* **Prompt**: From the listing below, work out how many lines contain "with"; the answer is that number and nothing more.

[[ Source material open ]]

(** * Smart Document Assistant: offset-preserving extraction, chunking,
      merging and citation reconstruction

    A shallow embedding of the core of the backend
    ([app/services/document_processor.py], [pdf_processor.py],
    [chunker.py], [rag_service.py]) together with the properties of its
    specification.

    Conventions.
    - A Python [str] is a [string]; a character stands for a code point
      below 256.  [len] is the number of characters.
    - A Python [int] is a [Z].
    - Code that may raise returns a [result].
    - Third-party parsers (pdfplumber, python-docx, python-pptx, openpyxl,
      csv, html.parser), the file system, the text splitter, the vector
      index, the language model and the clock are inputs of the model. *)

From Stdlib Require Import ZArith List String Ascii Bool Lia QArith.
From Stdlib Require Import Sorted Permutation DecimalString.
From Stdlib Require DecimalZ.
Import ListNotations.
Open Scope string_scope.
Open Scope Z_scope.

(** ** Python built-ins used by the services *)

Module Py.

Definition len (s : string) : Z := Z.of_nat (String.length s).

(** Truth value of a [str]: the empty string is false. *)
Definition truthy (s : string) : bool :=
  match s with EmptyString => false | String _ _ => true end.

Fixpoint drop (n : nat) (s : string) : string :=
  match n, s with
  | O, _ => s
  | S _, EmptyString => EmptyString
  | S n', String _ s' => drop n' s'
  end.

[[ Source material closed ]]

* **Exercise solution**: 3